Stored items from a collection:
━━━━━━━━━━━━━━━━━━━━
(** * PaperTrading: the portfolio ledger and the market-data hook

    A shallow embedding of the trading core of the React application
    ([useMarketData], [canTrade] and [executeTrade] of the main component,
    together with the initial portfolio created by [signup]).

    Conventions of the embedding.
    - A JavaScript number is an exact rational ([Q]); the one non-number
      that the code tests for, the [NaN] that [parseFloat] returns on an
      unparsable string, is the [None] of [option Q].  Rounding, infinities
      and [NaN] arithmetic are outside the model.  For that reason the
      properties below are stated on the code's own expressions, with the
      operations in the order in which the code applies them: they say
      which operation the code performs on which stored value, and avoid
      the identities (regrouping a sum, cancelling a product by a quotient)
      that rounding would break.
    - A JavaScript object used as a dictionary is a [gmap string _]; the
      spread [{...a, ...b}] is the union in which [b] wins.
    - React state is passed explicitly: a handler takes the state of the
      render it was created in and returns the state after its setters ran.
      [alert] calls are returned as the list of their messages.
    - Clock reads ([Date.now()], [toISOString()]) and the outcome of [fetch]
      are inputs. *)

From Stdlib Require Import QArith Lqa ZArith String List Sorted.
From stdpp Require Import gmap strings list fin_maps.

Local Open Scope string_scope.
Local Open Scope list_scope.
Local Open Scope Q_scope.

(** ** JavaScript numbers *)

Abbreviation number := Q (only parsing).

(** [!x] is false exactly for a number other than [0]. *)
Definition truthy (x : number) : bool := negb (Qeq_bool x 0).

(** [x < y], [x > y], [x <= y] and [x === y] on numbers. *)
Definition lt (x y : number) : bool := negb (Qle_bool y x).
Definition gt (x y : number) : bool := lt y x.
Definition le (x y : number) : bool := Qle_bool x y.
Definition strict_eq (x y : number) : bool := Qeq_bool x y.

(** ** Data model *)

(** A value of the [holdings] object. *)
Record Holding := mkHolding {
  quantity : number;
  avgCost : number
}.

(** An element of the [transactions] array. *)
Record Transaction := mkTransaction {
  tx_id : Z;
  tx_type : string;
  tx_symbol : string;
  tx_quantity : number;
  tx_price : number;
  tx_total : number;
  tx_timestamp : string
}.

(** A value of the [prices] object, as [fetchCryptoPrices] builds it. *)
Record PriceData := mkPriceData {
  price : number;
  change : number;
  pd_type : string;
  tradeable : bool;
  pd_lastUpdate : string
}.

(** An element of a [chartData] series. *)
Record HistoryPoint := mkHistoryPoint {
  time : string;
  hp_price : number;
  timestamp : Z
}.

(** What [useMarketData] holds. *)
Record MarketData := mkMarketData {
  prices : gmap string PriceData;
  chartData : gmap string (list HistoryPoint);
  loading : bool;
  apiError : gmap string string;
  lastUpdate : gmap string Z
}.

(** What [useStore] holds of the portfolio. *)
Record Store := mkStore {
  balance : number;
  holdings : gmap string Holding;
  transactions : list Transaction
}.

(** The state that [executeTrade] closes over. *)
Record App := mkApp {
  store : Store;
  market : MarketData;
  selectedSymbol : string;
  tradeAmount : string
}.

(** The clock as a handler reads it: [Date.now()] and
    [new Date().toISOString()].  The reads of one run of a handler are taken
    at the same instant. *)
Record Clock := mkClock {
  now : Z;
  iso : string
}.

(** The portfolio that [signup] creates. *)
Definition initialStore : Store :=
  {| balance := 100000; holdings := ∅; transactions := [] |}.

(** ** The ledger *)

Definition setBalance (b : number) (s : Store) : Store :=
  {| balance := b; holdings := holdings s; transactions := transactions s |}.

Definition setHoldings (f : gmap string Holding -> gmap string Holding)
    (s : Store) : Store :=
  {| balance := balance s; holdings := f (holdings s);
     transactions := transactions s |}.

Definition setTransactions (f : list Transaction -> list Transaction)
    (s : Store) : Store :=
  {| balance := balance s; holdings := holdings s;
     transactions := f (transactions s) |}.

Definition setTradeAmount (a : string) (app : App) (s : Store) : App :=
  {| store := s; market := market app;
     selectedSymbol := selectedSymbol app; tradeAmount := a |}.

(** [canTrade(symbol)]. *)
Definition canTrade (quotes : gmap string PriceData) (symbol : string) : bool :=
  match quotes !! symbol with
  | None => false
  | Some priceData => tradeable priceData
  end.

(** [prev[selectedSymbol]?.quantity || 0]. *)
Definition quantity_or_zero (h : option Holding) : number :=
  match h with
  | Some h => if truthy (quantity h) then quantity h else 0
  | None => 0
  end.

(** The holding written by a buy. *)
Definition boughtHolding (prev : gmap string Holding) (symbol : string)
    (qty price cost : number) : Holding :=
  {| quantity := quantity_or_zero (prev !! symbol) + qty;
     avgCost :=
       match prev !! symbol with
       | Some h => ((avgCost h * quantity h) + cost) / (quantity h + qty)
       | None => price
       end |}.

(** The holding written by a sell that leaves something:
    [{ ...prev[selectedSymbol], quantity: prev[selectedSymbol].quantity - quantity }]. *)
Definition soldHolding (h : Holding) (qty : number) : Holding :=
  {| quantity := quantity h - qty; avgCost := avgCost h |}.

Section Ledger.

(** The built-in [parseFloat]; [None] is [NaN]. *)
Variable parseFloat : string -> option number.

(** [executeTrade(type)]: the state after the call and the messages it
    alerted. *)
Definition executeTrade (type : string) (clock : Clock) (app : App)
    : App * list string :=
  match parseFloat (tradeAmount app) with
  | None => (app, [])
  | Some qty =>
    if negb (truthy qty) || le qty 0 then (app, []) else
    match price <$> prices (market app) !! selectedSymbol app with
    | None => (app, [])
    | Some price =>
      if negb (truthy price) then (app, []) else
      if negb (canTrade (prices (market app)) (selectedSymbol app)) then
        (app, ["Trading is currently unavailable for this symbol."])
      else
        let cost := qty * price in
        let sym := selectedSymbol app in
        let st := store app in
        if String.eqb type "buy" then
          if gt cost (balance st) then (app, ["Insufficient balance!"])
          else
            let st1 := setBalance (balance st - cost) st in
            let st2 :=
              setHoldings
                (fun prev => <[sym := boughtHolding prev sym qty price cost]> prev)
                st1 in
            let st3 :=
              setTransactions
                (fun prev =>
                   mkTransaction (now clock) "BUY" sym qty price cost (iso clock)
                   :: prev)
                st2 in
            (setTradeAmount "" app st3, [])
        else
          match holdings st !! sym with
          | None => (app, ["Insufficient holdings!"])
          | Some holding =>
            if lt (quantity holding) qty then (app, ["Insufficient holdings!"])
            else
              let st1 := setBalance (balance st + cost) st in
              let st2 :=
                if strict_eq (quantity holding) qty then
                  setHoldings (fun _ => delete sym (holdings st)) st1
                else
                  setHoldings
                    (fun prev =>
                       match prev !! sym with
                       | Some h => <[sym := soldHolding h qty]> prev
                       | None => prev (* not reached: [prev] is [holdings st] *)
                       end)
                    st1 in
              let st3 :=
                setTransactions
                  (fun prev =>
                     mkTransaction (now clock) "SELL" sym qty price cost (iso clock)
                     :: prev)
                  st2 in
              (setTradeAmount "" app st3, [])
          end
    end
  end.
━━━━━━━━━━━━━━━━━━━━
> _Problem requirements_: All of the entries must be written out exactly as they stand.

> _Output below_:
(** * PaperTrading: the portfolio ledger and the market-data hook

    A shallow embedding of the trading core of the React application
    ([useMarketData], [canTrade] and [executeTrade] of the main component,
    together with the initial portfolio created by [signup]).

    Conventions of the embedding.
    - A JavaScript number is an exact rational ([Q]); the one non-number
      that the code tests for, the [NaN] that [parseFloat] returns on an
      unparsable string, is the [None] of [option Q].  Rounding, infinities
      and [NaN] arithmetic are outside the model.  For that reason the
      properties below are stated on the code's own expressions, with the
      operations in the order in which the code applies them: they say
      which operation the code performs on which stored value, and avoid
      the identities (regrouping a sum, cancelling a product by a quotient)
      that rounding would break.
    - A JavaScript object used as a dictionary is a [gmap string _]; the
      spread [{...a, ...b}] is the union in which [b] wins.
    - React state is passed explicitly: a handler takes the state of the
      render it was created in and returns the state after its setters ran.
      [alert] calls are returned as the list of their messages.
    - Clock reads ([Date.now()], [toISOString()]) and the outcome of [fetch]
      are inputs. *)

From Stdlib Require Import QArith Lqa ZArith String List Sorted.
From stdpp Require Import gmap strings list fin_maps.

Local Open Scope string_scope.
Local Open Scope list_scope.
Local Open Scope Q_scope.

(** ** JavaScript numbers *)

Abbreviation number := Q (only parsing).

(** [!x] is false exactly for a number other than [0]. *)
Definition truthy (x : number) : bool := negb (Qeq_bool x 0).

(** [x < y], [x > y], [x <= y] and [x === y] on numbers. *)
Definition lt (x y : number) : bool := negb (Qle_bool y x).
Definition gt (x y : number) : bool := lt y x.
Definition le (x y : number) : bool := Qle_bool x y.
Definition strict_eq (x y : number) : bool := Qeq_bool x y.

(** ** Data model *)

(** A value of the [holdings] object. *)
Record Holding := mkHolding {
  quantity : number;
  avgCost : number
}.

(** An element of the [transactions] array. *)
Record Transaction := mkTransaction {
  tx_id : Z;
  tx_type : string;
  tx_symbol : string;
  tx_quantity : number;
  tx_price : number;
  tx_total : number;
  tx_timestamp : string
}.

(** A value of the [prices] object, as [fetchCryptoPrices] builds it. *)
Record PriceData := mkPriceData {
  price : number;
  change : number;
  pd_type : string;
  tradeable : bool;
  pd_lastUpdate : string
}.

(** An element of a [chartData] series. *)
Record HistoryPoint := mkHistoryPoint {
  time : string;
  hp_price : number;
  timestamp : Z
}.

(** What [useMarketData] holds. *)
Record MarketData := mkMarketData {
  prices : gmap string PriceData;
  chartData : gmap string (list HistoryPoint);
  loading : bool;
  apiError : gmap string string;
  lastUpdate : gmap string Z
}.

(** What [useStore] holds of the portfolio. *)
Record Store := mkStore {
  balance : number;
  holdings : gmap string Holding;
  transactions : list Transaction
}.

(** The state that [executeTrade] closes over. *)
Record App := mkApp {
  store : Store;
  market : MarketData;
  selectedSymbol : string;
  tradeAmount : string
}.

(** The clock as a handler reads it: [Date.now()] and
    [new Date().toISOString()].  The reads of one run of a handler are taken
    at the same instant. *)
Record Clock := mkClock {
  now : Z;
  iso : string
}.

(** The portfolio that [signup] creates. *)
Definition initialStore : Store :=
  {| balance := 100000; holdings := ∅; transactions := [] |}.

(** ** The ledger *)

Definition setBalance (b : number) (s : Store) : Store :=
  {| balance := b; holdings := holdings s; transactions := transactions s |}.

Definition setHoldings (f : gmap string Holding -> gmap string Holding)
    (s : Store) : Store :=
  {| balance := balance s; holdings := f (holdings s);
     transactions := transactions s |}.

Definition setTransactions (f : list Transaction -> list Transaction)
    (s : Store) : Store :=
  {| balance := balance s; holdings := holdings s;
     transactions := f (transactions s) |}.

Definition setTradeAmount (a : string) (app : App) (s : Store) : App :=
  {| store := s; market := market app;
     selectedSymbol := selectedSymbol app; tradeAmount := a |}.

(** [canTrade(symbol)]. *)
Definition canTrade (quotes : gmap string PriceData) (symbol : string) : bool :=
  match quotes !! symbol with
  | None => false
  | Some priceData => tradeable priceData
  end.

(** [prev[selectedSymbol]?.quantity || 0]. *)
Definition quantity_or_zero (h : option Holding) : number :=
  match h with
  | Some h => if truthy (quantity h) then quantity h else 0
  | None => 0
  end.

(** The holding written by a buy. *)
Definition boughtHolding (prev : gmap string Holding) (symbol : string)
    (qty price cost : number) : Holding :=
  {| quantity := quantity_or_zero (prev !! symbol) + qty;
     avgCost :=
       match prev !! symbol with
       | Some h => ((avgCost h * quantity h) + cost) / (quantity h + qty)
       | None => price
       end |}.

(** The holding written by a sell that leaves something:
    [{ ...prev[selectedSymbol], quantity: prev[selectedSymbol].quantity - quantity }]. *)
Definition soldHolding (h : Holding) (qty : number) : Holding :=
  {| quantity := quantity h - qty; avgCost := avgCost h |}.

Section Ledger.

(** The built-in [parseFloat]; [None] is [NaN]. *)
Variable parseFloat : string -> option number.

(** [executeTrade(type)]: the state after the call and the messages it
    alerted. *)
Definition executeTrade (type : string) (clock : Clock) (app : App)
    : App * list string :=
  match parseFloat (tradeAmount app) with
  | None => (app, [])
  | Some qty =>
    if negb (truthy qty) || le qty 0 then (app, []) else
    match price <$> prices (market app) !! selectedSymbol app with
    | None => (app, [])
    | Some price =>
      if negb (truthy price) then (app, []) else
      if negb (canTrade (prices (market app)) (selectedSymbol app)) then
        (app, ["Trading is currently unavailable for this symbol."])
      else
        let cost := qty * price in
        let sym := selectedSymbol app in
        let st := store app in
        if String.eqb type "buy" then
          if gt cost (balance st) then (app, ["Insufficient balance!"])
          else
            let st1 := setBalance (balance st - cost) st in
            let st2 :=
              setHoldings
                (fun prev => <[sym := boughtHolding prev sym qty price cost]> prev)
                st1 in
            let st3 :=
              setTransactions
                (fun prev =>
                   mkTransaction (now clock) "BUY" sym qty price cost (iso clock)
                   :: prev)
                st2 in
            (setTradeAmount "" app st3, [])
        else
          match holdings st !! sym with
          | None => (app, ["Insufficient holdings!"])
          | Some holding =>
            if lt (quantity holding) qty then (app, ["Insufficient holdings!"])
            else
              let st1 := setBalance (balance st + cost) st in
              let st2 :=
                if strict_eq (quantity holding) qty then
                  setHoldings (fun _ => delete sym (holdings st)) st1
                else
                  setHoldings
                    (fun prev =>
                       match prev !! sym with
                       | Some h => <[sym := soldHolding h qty]> prev
                       | None => prev (* not reached: [prev] is [holdings st] *)
                       end)
                    st1 in
              let st3 :=
                setTransactions
                  (fun prev =>
                     mkTransaction (now clock) "SELL" sym qty price cost (iso clock)
                     :: prev)
                  st2 in
              (setTradeAmount "" app st3, [])
          end
    end
  end.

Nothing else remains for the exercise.